***** Task data

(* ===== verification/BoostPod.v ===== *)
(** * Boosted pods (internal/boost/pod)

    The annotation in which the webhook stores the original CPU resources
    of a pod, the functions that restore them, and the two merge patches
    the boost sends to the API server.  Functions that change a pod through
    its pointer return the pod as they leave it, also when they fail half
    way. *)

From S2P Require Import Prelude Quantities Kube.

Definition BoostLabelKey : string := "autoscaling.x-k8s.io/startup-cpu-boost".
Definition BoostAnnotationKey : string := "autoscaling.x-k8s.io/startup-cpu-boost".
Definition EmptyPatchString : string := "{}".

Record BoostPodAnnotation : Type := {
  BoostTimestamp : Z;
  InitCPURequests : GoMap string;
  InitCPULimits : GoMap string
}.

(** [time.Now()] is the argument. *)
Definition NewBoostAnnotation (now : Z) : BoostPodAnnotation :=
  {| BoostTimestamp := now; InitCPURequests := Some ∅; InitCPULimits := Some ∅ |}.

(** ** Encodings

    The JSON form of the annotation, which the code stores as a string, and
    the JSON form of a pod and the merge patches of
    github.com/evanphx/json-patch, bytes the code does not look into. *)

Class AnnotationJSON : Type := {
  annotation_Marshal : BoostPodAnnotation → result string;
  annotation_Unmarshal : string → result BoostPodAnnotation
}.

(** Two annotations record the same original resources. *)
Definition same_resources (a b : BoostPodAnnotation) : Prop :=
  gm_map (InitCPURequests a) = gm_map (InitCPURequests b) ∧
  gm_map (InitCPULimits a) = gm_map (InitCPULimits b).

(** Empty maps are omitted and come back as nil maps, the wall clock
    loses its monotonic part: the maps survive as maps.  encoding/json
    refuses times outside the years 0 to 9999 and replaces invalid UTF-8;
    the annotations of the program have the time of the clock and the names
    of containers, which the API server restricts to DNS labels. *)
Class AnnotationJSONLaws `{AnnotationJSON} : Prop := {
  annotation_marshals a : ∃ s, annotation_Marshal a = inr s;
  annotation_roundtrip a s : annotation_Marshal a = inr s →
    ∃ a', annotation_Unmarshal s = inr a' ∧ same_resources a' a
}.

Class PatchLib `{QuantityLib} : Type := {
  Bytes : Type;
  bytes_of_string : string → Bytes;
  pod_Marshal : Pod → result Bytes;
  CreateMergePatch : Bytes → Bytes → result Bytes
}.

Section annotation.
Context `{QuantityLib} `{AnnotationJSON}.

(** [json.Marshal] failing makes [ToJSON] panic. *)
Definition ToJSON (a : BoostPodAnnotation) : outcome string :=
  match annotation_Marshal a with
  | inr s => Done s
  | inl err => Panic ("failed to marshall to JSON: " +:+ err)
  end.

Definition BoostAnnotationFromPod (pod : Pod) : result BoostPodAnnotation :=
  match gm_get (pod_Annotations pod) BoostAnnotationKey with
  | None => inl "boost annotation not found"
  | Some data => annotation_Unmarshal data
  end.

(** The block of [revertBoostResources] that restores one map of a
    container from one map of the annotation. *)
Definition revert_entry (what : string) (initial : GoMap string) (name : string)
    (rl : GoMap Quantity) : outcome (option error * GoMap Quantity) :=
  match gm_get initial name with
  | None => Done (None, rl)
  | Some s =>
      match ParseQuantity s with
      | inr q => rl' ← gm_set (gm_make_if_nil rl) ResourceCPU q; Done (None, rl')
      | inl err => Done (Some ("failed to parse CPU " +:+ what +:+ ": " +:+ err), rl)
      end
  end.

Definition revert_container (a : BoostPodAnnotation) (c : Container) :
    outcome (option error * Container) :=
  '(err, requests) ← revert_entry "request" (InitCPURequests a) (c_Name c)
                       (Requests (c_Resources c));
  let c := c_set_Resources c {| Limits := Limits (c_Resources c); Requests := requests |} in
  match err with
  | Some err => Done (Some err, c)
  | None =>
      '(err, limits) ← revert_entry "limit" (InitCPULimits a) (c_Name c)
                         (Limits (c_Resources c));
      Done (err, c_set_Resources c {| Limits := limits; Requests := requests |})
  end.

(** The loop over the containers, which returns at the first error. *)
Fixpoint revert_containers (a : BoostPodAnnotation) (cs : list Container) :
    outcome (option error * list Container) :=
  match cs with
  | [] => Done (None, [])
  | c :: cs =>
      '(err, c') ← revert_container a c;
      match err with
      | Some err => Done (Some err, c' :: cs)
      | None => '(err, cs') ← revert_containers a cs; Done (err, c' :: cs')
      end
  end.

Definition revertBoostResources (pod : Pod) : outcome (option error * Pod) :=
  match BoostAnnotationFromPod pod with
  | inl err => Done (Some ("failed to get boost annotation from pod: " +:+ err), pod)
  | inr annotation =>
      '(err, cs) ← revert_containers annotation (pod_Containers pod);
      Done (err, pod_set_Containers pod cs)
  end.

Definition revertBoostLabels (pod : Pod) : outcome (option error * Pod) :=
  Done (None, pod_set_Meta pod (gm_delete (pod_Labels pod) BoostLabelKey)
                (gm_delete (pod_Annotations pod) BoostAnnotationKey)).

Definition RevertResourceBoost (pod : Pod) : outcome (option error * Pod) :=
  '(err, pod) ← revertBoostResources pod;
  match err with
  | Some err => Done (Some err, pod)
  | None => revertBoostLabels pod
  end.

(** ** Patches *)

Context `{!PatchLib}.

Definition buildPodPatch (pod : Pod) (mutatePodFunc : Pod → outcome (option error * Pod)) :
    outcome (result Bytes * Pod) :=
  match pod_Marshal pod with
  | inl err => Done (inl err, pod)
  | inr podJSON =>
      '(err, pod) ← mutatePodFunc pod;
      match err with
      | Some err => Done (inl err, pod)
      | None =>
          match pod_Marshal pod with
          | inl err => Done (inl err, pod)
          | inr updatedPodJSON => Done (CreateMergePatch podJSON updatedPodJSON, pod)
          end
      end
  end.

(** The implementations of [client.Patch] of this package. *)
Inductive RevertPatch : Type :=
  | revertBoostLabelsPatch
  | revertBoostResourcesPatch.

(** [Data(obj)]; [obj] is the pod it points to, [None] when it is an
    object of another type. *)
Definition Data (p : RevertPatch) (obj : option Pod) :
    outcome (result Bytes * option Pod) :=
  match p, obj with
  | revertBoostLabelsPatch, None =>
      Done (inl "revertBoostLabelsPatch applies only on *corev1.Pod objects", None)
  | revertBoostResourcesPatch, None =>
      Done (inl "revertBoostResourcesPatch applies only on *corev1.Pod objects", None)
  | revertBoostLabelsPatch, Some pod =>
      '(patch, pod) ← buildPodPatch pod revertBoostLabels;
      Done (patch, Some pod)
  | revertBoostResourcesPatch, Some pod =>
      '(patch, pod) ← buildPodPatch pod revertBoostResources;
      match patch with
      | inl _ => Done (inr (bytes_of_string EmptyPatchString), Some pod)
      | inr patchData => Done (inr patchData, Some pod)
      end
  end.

**********

Exercise: An exact transcription of all the material above is the expected answer.

Exercise result:
(* ===== verification/BoostPod.v ===== *)
(** * Boosted pods (internal/boost/pod)

    The annotation in which the webhook stores the original CPU resources
    of a pod, the functions that restore them, and the two merge patches
    the boost sends to the API server.  Functions that change a pod through
    its pointer return the pod as they leave it, also when they fail half
    way. *)

From S2P Require Import Prelude Quantities Kube.

Definition BoostLabelKey : string := "autoscaling.x-k8s.io/startup-cpu-boost".
Definition BoostAnnotationKey : string := "autoscaling.x-k8s.io/startup-cpu-boost".
Definition EmptyPatchString : string := "{}".

Record BoostPodAnnotation : Type := {
  BoostTimestamp : Z;
  InitCPURequests : GoMap string;
  InitCPULimits : GoMap string
}.

(** [time.Now()] is the argument. *)
Definition NewBoostAnnotation (now : Z) : BoostPodAnnotation :=
  {| BoostTimestamp := now; InitCPURequests := Some ∅; InitCPULimits := Some ∅ |}.

(** ** Encodings

    The JSON form of the annotation, which the code stores as a string, and
    the JSON form of a pod and the merge patches of
    github.com/evanphx/json-patch, bytes the code does not look into. *)

Class AnnotationJSON : Type := {
  annotation_Marshal : BoostPodAnnotation → result string;
  annotation_Unmarshal : string → result BoostPodAnnotation
}.

(** Two annotations record the same original resources. *)
Definition same_resources (a b : BoostPodAnnotation) : Prop :=
  gm_map (InitCPURequests a) = gm_map (InitCPURequests b) ∧
  gm_map (InitCPULimits a) = gm_map (InitCPULimits b).

(** Empty maps are omitted and come back as nil maps, the wall clock
    loses its monotonic part: the maps survive as maps.  encoding/json
    refuses times outside the years 0 to 9999 and replaces invalid UTF-8;
    the annotations of the program have the time of the clock and the names
    of containers, which the API server restricts to DNS labels. *)
Class AnnotationJSONLaws `{AnnotationJSON} : Prop := {
  annotation_marshals a : ∃ s, annotation_Marshal a = inr s;
  annotation_roundtrip a s : annotation_Marshal a = inr s →
    ∃ a', annotation_Unmarshal s = inr a' ∧ same_resources a' a
}.

Class PatchLib `{QuantityLib} : Type := {
  Bytes : Type;
  bytes_of_string : string → Bytes;
  pod_Marshal : Pod → result Bytes;
  CreateMergePatch : Bytes → Bytes → result Bytes
}.

Section annotation.
Context `{QuantityLib} `{AnnotationJSON}.

(** [json.Marshal] failing makes [ToJSON] panic. *)
Definition ToJSON (a : BoostPodAnnotation) : outcome string :=
  match annotation_Marshal a with
  | inr s => Done s
  | inl err => Panic ("failed to marshall to JSON: " +:+ err)
  end.

Definition BoostAnnotationFromPod (pod : Pod) : result BoostPodAnnotation :=
  match gm_get (pod_Annotations pod) BoostAnnotationKey with
  | None => inl "boost annotation not found"
  | Some data => annotation_Unmarshal data
  end.

(** The block of [revertBoostResources] that restores one map of a
    container from one map of the annotation. *)
Definition revert_entry (what : string) (initial : GoMap string) (name : string)
    (rl : GoMap Quantity) : outcome (option error * GoMap Quantity) :=
  match gm_get initial name with
  | None => Done (None, rl)
  | Some s =>
      match ParseQuantity s with
      | inr q => rl' ← gm_set (gm_make_if_nil rl) ResourceCPU q; Done (None, rl')
      | inl err => Done (Some ("failed to parse CPU " +:+ what +:+ ": " +:+ err), rl)
      end
  end.

Definition revert_container (a : BoostPodAnnotation) (c : Container) :
    outcome (option error * Container) :=
  '(err, requests) ← revert_entry "request" (InitCPURequests a) (c_Name c)
                       (Requests (c_Resources c));
  let c := c_set_Resources c {| Limits := Limits (c_Resources c); Requests := requests |} in
  match err with
  | Some err => Done (Some err, c)
  | None =>
      '(err, limits) ← revert_entry "limit" (InitCPULimits a) (c_Name c)
                         (Limits (c_Resources c));
      Done (err, c_set_Resources c {| Limits := limits; Requests := requests |})
  end.

(** The loop over the containers, which returns at the first error. *)
Fixpoint revert_containers (a : BoostPodAnnotation) (cs : list Container) :
    outcome (option error * list Container) :=
  match cs with
  | [] => Done (None, [])
  | c :: cs =>
      '(err, c') ← revert_container a c;
      match err with
      | Some err => Done (Some err, c' :: cs)
      | None => '(err, cs') ← revert_containers a cs; Done (err, c' :: cs')
      end
  end.

Definition revertBoostResources (pod : Pod) : outcome (option error * Pod) :=
  match BoostAnnotationFromPod pod with
  | inl err => Done (Some ("failed to get boost annotation from pod: " +:+ err), pod)
  | inr annotation =>
      '(err, cs) ← revert_containers annotation (pod_Containers pod);
      Done (err, pod_set_Containers pod cs)
  end.

Definition revertBoostLabels (pod : Pod) : outcome (option error * Pod) :=
  Done (None, pod_set_Meta pod (gm_delete (pod_Labels pod) BoostLabelKey)
                (gm_delete (pod_Annotations pod) BoostAnnotationKey)).

Definition RevertResourceBoost (pod : Pod) : outcome (option error * Pod) :=
  '(err, pod) ← revertBoostResources pod;
  match err with
  | Some err => Done (Some err, pod)
  | None => revertBoostLabels pod
  end.

(** ** Patches *)

Context `{!PatchLib}.

Definition buildPodPatch (pod : Pod) (mutatePodFunc : Pod → outcome (option error * Pod)) :
    outcome (result Bytes * Pod) :=
  match pod_Marshal pod with
  | inl err => Done (inl err, pod)
  | inr podJSON =>
      '(err, pod) ← mutatePodFunc pod;
      match err with
      | Some err => Done (inl err, pod)
      | None =>
          match pod_Marshal pod with
          | inl err => Done (inl err, pod)
          | inr updatedPodJSON => Done (CreateMergePatch podJSON updatedPodJSON, pod)
          end
      end
  end.

(** The implementations of [client.Patch] of this package. *)
Inductive RevertPatch : Type :=
  | revertBoostLabelsPatch
  | revertBoostResourcesPatch.

(** [Data(obj)]; [obj] is the pod it points to, [None] when it is an
    object of another type. *)
Definition Data (p : RevertPatch) (obj : option Pod) :
    outcome (result Bytes * option Pod) :=
  match p, obj with
  | revertBoostLabelsPatch, None =>
      Done (inl "revertBoostLabelsPatch applies only on *corev1.Pod objects", None)
  | revertBoostResourcesPatch, None =>
      Done (inl "revertBoostResourcesPatch applies only on *corev1.Pod objects", None)
  | revertBoostLabelsPatch, Some pod =>
      '(patch, pod) ← buildPodPatch pod revertBoostLabels;
      Done (patch, Some pod)
  | revertBoostResourcesPatch, Some pod =>
      '(patch, pod) ← buildPodPatch pod revertBoostResources;
      match patch with
      | inl _ => Done (inr (bytes_of_string EmptyPatchString), Some pod)
      | inr patchData => Done (inr patchData, Some pod)
      end
  end.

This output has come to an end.